## [WORK TO COMPLETE]
The reply to the records below should contain exactly the lines from the line with "ConditionAssessment.observed c ≫= as_u64)" through the line with "(** [ReadinessAssessment::support_gap_input]. *)", and nothing besides.

====== EXERCISE INPUTS ======

(* ===== verification/Decisions.v ===== *)
(** * External decisions (src/sdk/crates/rx-package/src/external_decision.rs,
    src/runtime/rx-supervisor/src/decision.rs)

    An operating area decides about a use of its equipment: the owner of a registration makes a
    [Request] about its current context, sends a [Challenge] to an issuer the author of the program
    named, and verifies the [SignedDecision] it gets back.  A [Receiver] is what the clones of one
    [Arc<Runtime>] share; its index in [receivers] stands for the pointer.  [Issuance] is what the
    code calls and does not contain: the clock, the [uuid] crate, a poisoned lock, and the other
    threads, which may drop a gate between any two steps. *)

From Stdlib Require Import Ascii.
From stdpp Require Import base gmap sets list strings fin_maps numbers options.
From S2P Require Import Prelude Effects Types Canonical Package.
#[local] Open Scope string_scope.
#[local] Set Warnings "-register-all".

(** ** external_decision.rs *)

Module Kind.
Inductive Kind := WorkUse | InitialBinding | ReplacementBinding.
#[global] Instance Kind_eq_dec : EqDecision Kind.
Proof. solve_decision. Defined.
Definition to_N (k : Kind) : N :=
  match k with WorkUse => 0 | InitialBinding => 1 | ReplacementBinding => 2 end.
Definition of_N (n : N) : Kind :=
  match n with 0%N => WorkUse | 1%N => InitialBinding | _ => ReplacementBinding end.
Lemma decision_kind_of_to k : of_N (to_N k) = k.
Proof. by destruct k. Qed.
#[global] Instance Kind_countable : Countable Kind := inj_countable' to_N of_N decision_kind_of_to.
#[global] Instance to_N_inj : Inj (=) (=) to_N.
Proof. by intros [] []. Qed.
#[global] Instance Kind_total_ord : TotalOrd Kind := inj_total_ord to_N.
End Kind.
Abbreviation Kind := Kind.Kind.

Module Failure.
Inductive Failure :=
| Unconfigured | Policy | IssuerScope | Context | Kind | Epoch | Ttl | Expired | Revoked
| Signature | Encoding | Identity | Capacity | Receiver.
End Failure.
Abbreviation Failure := Failure.Failure.
Abbreviation FResult := (result Failure).

Module Owner.
Record Owner := { registration : Id; revision : Counter; program : Name; catalog : Digest }.
#[global] Instance Owner_eq_dec : EqDecision Owner.
Proof. solve_decision. Defined.
End Owner.
Abbreviation Owner := Owner.Owner.

Definition field_eq_dec (dec : ∀ x y : Value, {x = y} + {x ≠ y}) (f g : string * Value) :
    {f = g} + {f ≠ g}.
Proof.
  destruct f as [k x], g as [k' x']. destruct (decide (k = k')); [|right; congruence].
  destruct (dec x x'); [left|right]; congruence.
Defined.
#[global] Instance Value_eq_dec : EqDecision Value.
Proof.
  unfold EqDecision, Decision. fix IH 1.
  intros [|b|z|r|s|l|l] [|b'|z'|r'|s'|l'|l']; try (by right).
  - by left.
  - destruct (decide (b = b')); [left|right]; congruence.
  - destruct (decide (z = z')); [left|right]; congruence.
  - assert ({r = r'} + {r ≠ r'}) as [|]; [|left; congruence|right; congruence].
    repeat decide equality.
  - destruct (decide (s = s')); [left|right]; congruence.
  - destruct (List.list_eq_dec IH l l'); [left|right]; congruence.
  - destruct (List.list_eq_dec (field_eq_dec IH) l l'); [left|right]; congruence.
Defined.

Module ChallengeInfo.
Record ChallengeInfo := {
  id : Id;
  epoch : Id;
  kind : Kind;
  owner : Owner;
  operating_area : Name;
  role : Name;
  subject : Value;
  context_digest : Digest;
  policy_digest : Digest;
  key : Name;
  issuer : Name;
  max_ttl_ms : Counter;
}.
#[global] Instance ChallengeInfo_eq_dec : EqDecision ChallengeInfo.
Proof. solve_decision. Defined.
End ChallengeInfo.
Abbreviation ChallengeInfo := ChallengeInfo.ChallengeInfo.

Inductive ApproveVerdict := Approve.

Module Claim.
Record Claim := {
  schema : Name; verdict : ApproveVerdict; challenge : ChallengeInfo; decision : Id;
  ttl_ms : Counter;
}.
End Claim.
Abbreviation Claim := Claim.Claim.

Module SignedDecision.
Record SignedDecision := { claim : Claim; signature : SignatureEnvelope }.
End SignedDecision.
Abbreviation SignedDecision := SignedDecision.SignedDecision.

Module Reference.
Record Reference := {
  decision : Id;
  kind : Kind;
  owner : Owner;
  issuer : Name;
  key : Name;
  epoch : Id;
  challenge : Id;
  context_digest : Digest;
  policy_digest : Digest;
  signed_digest : Digest;
  ttl_ms : Counter;
}.
#[global] Instance Reference_eq_dec : EqDecision Reference.
Proof. solve_decision. Defined.
End Reference.
Abbreviation Reference := Reference.Reference.

Module RevocationClaim.
Record RevocationClaim := { schema : Name; target : Reference; reason : Name }.
End RevocationClaim.
Abbreviation RevocationClaim := RevocationClaim.RevocationClaim.

Module SignedRevocation.
Record SignedRevocation := { claim : RevocationClaim; signature : SignatureEnvelope }.
End SignedRevocation.
Abbreviation SignedRevocation := SignedRevocation.SignedRevocation.

Module RevocationReference.
Record RevocationReference := { target : Reference; signed_digest : Digest; reason : Name }.
End RevocationReference.
Abbreviation RevocationReference := RevocationReference.RevocationReference.

#[global] Instance serialize_value : Serialize Value := λ v, v.
#[global] Instance serialize_decision_kind : Serialize Kind := λ k, VStr
  match k with
  | Kind.WorkUse => "WORK_USE" | Kind.InitialBinding => "INITIAL_BINDING"
  | Kind.ReplacementBinding => "REPLACEMENT_BINDING"
  end.
#[global] Instance serialize_owner : Serialize Owner := λ o, VObj [
  ("registration", to_value (Owner.registration o)); ("revision", to_value (Owner.revision o));
  ("program", to_value (Owner.program o)); ("catalog", to_value (Owner.catalog o))].
#[global] Instance serialize_challenge_info : Serialize ChallengeInfo := λ c, VObj [
  ("id", to_value (ChallengeInfo.id c)); ("epoch", to_value (ChallengeInfo.epoch c));
  ("kind", to_value (ChallengeInfo.kind c)); ("owner", to_value (ChallengeInfo.owner c));
  ("operating_area", to_value (ChallengeInfo.operating_area c));
  ("role", to_value (ChallengeInfo.role c)); ("subject", ChallengeInfo.subject c);
  ("context_digest", to_value (ChallengeInfo.context_digest c));
  ("policy_digest", to_value (ChallengeInfo.policy_digest c));
  ("key", to_value (ChallengeInfo.key c)); ("issuer", to_value (ChallengeInfo.issuer c));
  ("max_ttl_ms", to_value (ChallengeInfo.max_ttl_ms c))].
#[global] Instance serialize_claim : Serialize Claim := λ c, VObj [
  ("schema", to_value (Claim.schema c)); ("verdict", VStr "APPROVE");
  ("challenge", to_value (Claim.challenge c)); ("decision", to_value (Claim.decision c));
  ("ttl_ms", to_value (Claim.ttl_ms c))].
#[global] Instance serialize_envelope : Serialize SignatureEnvelope := λ e, VObj [
  ("key", to_value (SignatureEnvelope.key e));
  ("signature", to_value (SignatureEnvelope.signature e))].
#[global] Instance serialize_signed_decision : Serialize SignedDecision := λ s, VObj [
  ("claim", to_value (SignedDecision.claim s)); ("signature", to_value (SignedDecision.signature s))].
#[global] Instance serialize_reference : Serialize Reference := λ r, VObj [
  ("decision", to_value (Reference.decision r)); ("kind", to_value (Reference.kind r));
  ("owner", to_value (Reference.owner r)); ("issuer", to_value (Reference.issuer r));
  ("key", to_value (Reference.key r)); ("epoch", to_value (Reference.epoch r));
  ("challenge", to_value (Reference.challenge r));
  ("context_digest", to_value (Reference.context_digest r));
  ("policy_digest", to_value (Reference.policy_digest r));
  ("signed_digest", to_value (Reference.signed_digest r));
  ("ttl_ms", to_value (Reference.ttl_ms r))].
#[global] Instance serialize_revocation_claim : Serialize RevocationClaim := λ c, VObj [
  ("schema", to_value (RevocationClaim.schema c));
  ("target", to_value (RevocationClaim.target c));
  ("reason", to_value (RevocationClaim.reason c))].
#[global] Instance serialize_signed_revocation : Serialize SignedRevocation := λ s, VObj [
  ("claim", to_value (SignedRevocation.claim s));
  ("signature", to_value (SignedRevocation.signature s))].

(** The bytes an issuer signs. *)
Definition message `{Crypto} `{Serialize T} (domain : string) (key : Name) (value : T) :
    FResult string :=
  payload ← map_err (λ _, Failure.Encoding) (canonical_bytes (key, value));
  _ ← err_if (65536 <? N.of_nat (String.length payload))%N Failure.Encoding;
  Ok (domain +:+ nul +:+ payload).
Definition Claim_signing_message `{Crypto} (c : Claim) (key : Name) : FResult string :=
  message "RX-EXTERNAL-DECISION-v1" key c.
Definition RevocationClaim_signing_message `{Crypto} (c : RevocationClaim) (key : Name) :
    FResult string :=
  message "RX-EXTERNAL-DECISION-REVOCATION-v1" key c.

(** ** decision.rs: the author's policy *)

Module Authority.
Record Authority := {
  issuer : Name;
  public_key : string;
  operating_area : Name;
  roles : gset Name;
  kinds : gset Kind;
  max_ttl_ms : Counter;
}.
End Authority.
Abbreviation Authority := Authority.Authority.

Module Policy.
Record Policy := { authorities : gmap Name Authority }.
End Policy.
Abbreviation Policy := Policy.Policy.

(** A byte array is written as a sequence of numbers. *)
Definition byte_array (s : string) : Value :=
  VArr ((λ c, VNum (Z.of_N (N_of_ascii c))) <$> String.list_ascii_of_string s).
#[global] Instance serialize_authority : Serialize Authority := λ a, VObj [
  ("issuer", to_value (Authority.issuer a)); ("public_key", byte_array (Authority.public_key a));
  ("operating_area", to_value (Authority.operating_area a));
  ("roles", to_value (Authority.roles a));
  ("kinds", VArr (to_value <$> ordered (Authority.kinds a)));
  ("max_ttl_ms", to_value (Authority.max_ttl_ms a))].
#[global] Instance serialize_policy : Serialize Policy := λ p,
  VObj [("authorities", to_value (Policy.authorities p))].

Fixpoint all_zero (s : string) : bool :=
  match s with EmptyString => true | String c s => (N_of_ascii c =? 0)%N && all_zero s end.
Definition bad_authority (a : Authority) : bool :=
  all_zero (Authority.public_key a)
  || bool_decide (Authority.roles a = ∅)
  || (16 <? size (Authority.roles a))%nat
  || bool_decide (Authority.kinds a = ∅)
  || negb ((1 <=? Authority.max_ttl_ms a) && (Authority.max_ttl_ms a <=? 60000))%N.
Definition Policy_validate (p : Policy) : result string unit :=
  _ ← err_if (bool_decide (Policy.authorities p = ∅) || (8 <? size (Policy.authorities p))%nat)
        "decision/anchors: author policy requires 1..8 authorities";
  try_for (λ a, err_if (bad_authority a)
      "decision/anchor-policy: nonzero key, bounded roles/kinds and 1..60000ms maximum TTL required")
    (values (Policy.authorities p)).
Definition Policy_fingerprint `{Crypto} (p : Policy) : result string Digest :=
  _ ← Policy_validate p;
  map_err DomainError_display (canonical_digest "RX-EXTERNAL-DECISION-POLICY-v1" p).

(** ** decision.rs: the receiver *)

Module Entry.
Record Entry := { reference : Reference; revoked : bool }.
End Entry.
Abbreviation Entry := Entry.Entry.

(** [Runtime]. *)
Module Receiver.
Record Receiver := { epoch : Id; active : bool; entries : gmap Id Entry }.
End Receiver.
Abbreviation Receiver := Receiver.Receiver.

(** [Arc<Runtime>]. *)
Abbreviation Pointer := nat.

Class Issuance := {
  I : Type;
  fresh_uuid : I → Id * I;
  instant_now : I → N * I;
  (* Instant::checked_add *)
  instant_max : N;
  lock_poisoned : I → bool * I;
  gates_dropped : I → list Pointer * I;
}.

Module Desk.
Record Desk `{Issuance} := MkDesk { outside : I; receivers : list Receiver }.
End Desk.
Abbreviation Desk := Desk.Desk.

Record Gate := { gate_runtime : Pointer }.

Module Request.
Record Request := {
  kind : Kind;
  owner : Owner;
  operating_area : Name;
  role : Name;
  subject : Value;
  context_digest : Digest;
  policy_digest : Digest;
  policy : Policy;
  runtime : Pointer;
}.
End Request.
Abbreviation Request := Request.Request.

Module Challenge.
Record Challenge := {
  info : ChallengeInfo; created : N; authority : Authority; runtime : Pointer;
}.
End Challenge.
Abbreviation Challenge := Challenge.Challenge.

Module VerifiedDecision.
Record VerifiedDecision := {
  reference : Reference; expires : N; authority : Authority; runtime : Pointer;
}.
End VerifiedDecision.
Abbreviation VerifiedDecision := VerifiedDecision.VerifiedDecision.

Section receiver.
Context `{Issuance, Crypto, Ed25519}.

Definition FM (A : Type) : Type := ST Desk Failure A.

Definition call {A} (f : I → A * I) : FM A := λ s,
  let '(a, w) := f (Desk.outside s) in
  (Ok a, {| Desk.outside := w; Desk.receivers := Desk.receivers s |}).
Definition set_receivers (f : list Receiver → list Receiver) (s : Desk) : Desk :=
  {| Desk.outside := Desk.outside s; Desk.receivers := f (Desk.receivers s) |}.

Definition deactivate (r : Receiver) : Receiver :=
  {| Receiver.epoch := Receiver.epoch r; Receiver.active := false;
     Receiver.entries := Receiver.entries r |}.
Definition set_entries (f : gmap Id Entry → gmap Id Entry) (r : Receiver) : Receiver :=
  {| Receiver.epoch := Receiver.epoch r; Receiver.active := Receiver.active r;
     Receiver.entries := f (Receiver.entries r) |}.
(** ** Serialization *)

#[global] Instance serialize_endpoint : Serialize StatusEndpoint := λ e, VStr
  match e with
  | StatusEndpoint.Health => "HEALTH" | StatusEndpoint.SupportSummary => "SUPPORT_SUMMARY"
  end.
#[global] Instance serialize_origin : Serialize ReportOrigin := λ o, VStr
  match o with
  | ReportOrigin.NotObserved => "NOT_OBSERVED"
  | ReportOrigin.ReleaseDeclaration => "RELEASE_DECLARATION"
  | ReportOrigin.StartupAuditDerived => "STARTUP_AUDIT_DERIVED"
  | ReportOrigin.StartupCatalogDerived => "STARTUP_CATALOG_DERIVED"
  | ReportOrigin.InstanceEnvironment => "INSTANCE_ENVIRONMENT"
  | ReportOrigin.OperatingAreaReport => "OPERATING_AREA_REPORT"
  | ReportOrigin.VerifiedExternalDecision => "VERIFIED_EXTERNAL_DECISION"
  | ReportOrigin.ProviderUnavailable => "PROVIDER_UNAVAILABLE"
  end.
#[global] Instance serialize_expected : Serialize ExpectedValue := λ e, VObj
  match e with
  | ExpectedValue.Text v => [("type", VStr "TEXT"); ("value", VStr v)]
  | ExpectedValue.Unsigned v => [("type", VStr "UNSIGNED"); ("value", VNum (Z.of_N v))]
  end.
#[global] Instance serialize_condition : Serialize ReadinessCondition := λ c, VObj
  match c with
  | ReadinessCondition.InstanceMatches => [("condition", VStr "INSTANCE_MATCHES")]
  | ReadinessCondition.Equals f e o =>
      [("condition", VStr "EQUALS"); ("field", to_value f); ("expected", to_value e);
       ("origin", to_value o)]
  | ReadinessCondition.Unsigned f o =>
      [("condition", VStr "UNSIGNED"); ("field", to_value f); ("origin", to_value o)]
  | ReadinessCondition.Unsupported r => [("condition", VStr "UNSUPPORTED"); ("reason", to_value r)]
  end.
#[global] Instance serialize_profile : Serialize ReadinessProfile := λ p, VObj [
  ("endpoint", to_value (ReadinessProfile.endpoint p));
  ("conditions", to_value (ReadinessProfile.conditions p))].
#[global] Instance serialize_condition_state : Serialize ConditionState := λ s, VStr
  match s with
  | ConditionState.NotEvaluated => "NOT_EVALUATED" | ConditionState.NotMet => "NOT_MET"
  | ConditionState.Unsupported => "UNSUPPORTED" | ConditionState.Satisfied => "SATISFIED"
  end.
#[global] Instance serialize_assessed_condition : Serialize ConditionAssessment := λ c, VObj [
  ("name", to_value (ConditionAssessment.name c));
  ("state", to_value (ConditionAssessment.state c));
  ("reason", to_value (ConditionAssessment.reason c));
  ("origin", to_value (ConditionAssessment.origin c));
  ("observed", to_value (ConditionAssessment.observed c))].
#[global] Instance serialize_scope : Serialize UseScope := λ s, VObj [
  ("operating_area", to_value (UseScope.operating_area s)); ("role", to_value (UseScope.role s))].
#[global] Instance serialize_subject : Serialize UseSubject := λ s, VObj [
  ("registration", to_value (UseSubject.registration s));
  ("registration_revision", to_value (UseSubject.registration_revision s));
  ("program", to_value (UseSubject.program s));
  ("catalog_digest", to_value (UseSubject.catalog_digest s));
  ("run", to_value (UseSubject.run s)); ("selection", to_value (UseSubject.selection s));
  ("instance", to_value (UseSubject.instance s));
  ("pid", match UseSubject.pid s with Some n => VNum (Z.of_N n) | None => VNull end)].

(** ** work_use.rs *)

(** [rx_package::operating_area::Task]. *)
Module Task.
Record Task := {
  operation : Id;
  selection : Name;
  operating_area : Name;
  required_native_packages : Counter;
  required_support_profiles : Counter;
}.
End Task.
Abbreviation Task := Task.Task.
#[global] Instance serialize_task : Serialize Task := λ t, VObj [
  ("operation", to_value (Task.operation t)); ("selection", to_value (Task.selection t));
  ("operating_area", to_value (Task.operating_area t));
  ("required_native_packages", to_value (Task.required_native_packages t));
  ("required_support_profiles", to_value (Task.required_support_profiles t))].

Module Comparison.
Record Comparison := { observed : Counter; required : Counter; shortfall : Counter }.
(** [u64::saturating_sub]. *)
Definition compute (observed required : Counter) : Comparison :=
  {| observed := observed; required := required; shortfall := required - observed |}%N.
End Comparison.
Abbreviation Comparison := Comparison.Comparison.

Module Report.
Record Report := {
  task : Task;
  registration : Id;
  registration_revision : Counter;
  instance : Id;
  run : Id;
  observed_at : TimePoint;
  source_digest : Digest;
  input_digest : Digest;
  readiness_semantics : Digest;
  native_packages : Comparison;
  support_profiles : Comparison;
  decision : Reference;
  signature_verification : string;
  operating_area_policy : string;
  current_permission : string;
  physical_qualification : string;
  observation_origin : Value;
}.
End Report.
Abbreviation Report := Report.Report.

Module Input.
Record Input := {
  subject : UseSubject;
  configuration : Digest;
  native_packages : Counter;
  support_profiles : Counter;
  observed_at : TimePoint;
  source_digest : Digest;
  readiness_semantics : Digest;
  origins : Value;
}.
End Input.
Abbreviation Input := Input.Input.

(** [work_use::invalid] and [work_use::digest], errors as their text. *)
Definition work_invalid (reason : string) : string := "work-use/" +:+ reason.

Section work.
Context `{Crypto}.

Definition input_digest (self : Input) (task : Task) : result string Digest :=
  map_err DomainError_display (canonical_digest "RX-SUPPORT-GAP-INPUT-v1"
    (task, Input.native_packages self, Input.support_profiles self, Input.source_digest self)).

Definition context (self : Input) (task : Task) : result string Value :=
  digest ← input_digest self task;
  Ok (VObj [
    ("operation", VStr "support-gap-report.v1"); ("task", to_value task);
    ("subject", to_value (Input.subject self));
    ("configuration", to_value (Input.configuration self));
    ("input_digest", to_value digest);
    ("readiness_semantics", to_value (Input.readiness_semantics self))]).

Definition report (self : Input) (task : Task) (decision : Reference) : result string Report :=
  let subject := Input.subject self in
  instance ← ok_or (UseSubject.instance subject) (work_invalid "instance-missing");
  digest ← input_digest self task;
  Ok {|
    Report.task := task;
    Report.registration := UseSubject.registration subject;
    Report.registration_revision := UseSubject.registration_revision subject;
    Report.instance := instance;
    Report.run := UseSubject.run subject;
    Report.observed_at := Input.observed_at self;
    Report.source_digest := Input.source_digest self;
    Report.input_digest := digest;
    Report.readiness_semantics := Input.readiness_semantics self;
    Report.native_packages :=
      Comparison.compute (Input.native_packages self) (Task.required_native_packages task);
    Report.support_profiles :=
      Comparison.compute (Input.support_profiles self) (Task.required_support_profiles task);
    Report.decision := decision;
    Report.signature_verification := "EXTERNAL_SIGNATURE_AND_CONTEXT_VERIFIED_AT_LOGICAL_CUT";
    Report.operating_area_policy :=
      "EXTERNAL_ISSUER_DECISION; NOT_EVALUATED_BY_HOST; PHYSICAL_POLICY_NOT_ATTESTED";
    Report.current_permission := "NONE; HISTORICAL_WORK_RESULT_ONLY";
    Report.physical_qualification := "NOT_PERFORMED";
    Report.observation_origin := Input.origins self;
  |}.

(** The closure [count] of [support_gap_input]. *)
Definition authored_count (self : ReadinessAssessment) (profile : ReadinessProfile)
    (name : string) : result string (Counter * ReportOrigin) :=
  let candidates := omap (λ '(n, c),
    match c with
    | ReadinessCondition.Unsigned authored origin =>
        if bool_decide (authored = name) then Some (n, origin) else None
    | _ => None
    end) (entries (ReadinessProfile.conditions profile)) in
  match candidates with
  | [(n, origin)] =>
      value ← ok_or
        ('(_, c) ← list_find (λ c, ConditionAssessment.name c = n
            ∧ ConditionAssessment.state c = ConditionState.Satisfied)
            (ReadinessAssessment.conditions self);
         ConditionAssessment.observed c ≫= as_u64) (work_invalid "report-count-not-observed");
      Ok (value, origin)
  | _ => Err (work_invalid "report-count-not-authored")
  end.

(** [ReadinessAssessment::support_gap_input]. *)
Definition support_gap_input (self : ReadinessAssessment) (profile : ReadinessProfile)
    (configuration : Digest) : result string Input :=
  _ ← err_if (bool_decide (ReadinessAssessment.state self ≠ ConditionState.Satisfied))
        (work_invalid "readiness-not-satisfied");
  evidence ← ok_or (ReadinessAssessment.evidence self) (work_invalid "fresh-report-missing");
  '(native_packages, native_origin) ← authored_count self profile "native_packages";
  '(support_profiles, support_origin) ← authored_count self profile "support_profiles";
  subject ← ok_or (ReadinessAssessment.subject self) (work_invalid "current-subject-missing");
  semantics ← map_err DomainError_display (canonical_digest "RX-WORK-READINESS-v1"
    (profile, ReadinessAssessment.scope self, ReadinessAssessment.state self,
     ReadinessAssessment.conditions self));
  Ok {|
    Input.subject := subject;
    Input.configuration := configuration;
    Input.native_packages := native_packages;
    Input.support_profiles := support_profiles;
    Input.observed_at := ReportEvidence.observed_at evidence;
    Input.source_digest := ReportEvidence.payload_digest evidence;
    Input.readiness_semantics := semantics;
    Input.origins := VObj [("basis", VStr "COMPONENT_SELF_REPORT");
      ("native_packages", to_value native_origin); ("support_profiles", to_value support_origin)];
  |}.
End work.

======

## [WRITTEN REPLY]
         ConditionAssessment.observed c ≫= as_u64) (work_invalid "report-count-not-observed");
      Ok (value, origin)
  | _ => Err (work_invalid "report-count-not-authored")
  end.

(** [ReadinessAssessment::support_gap_input]. *)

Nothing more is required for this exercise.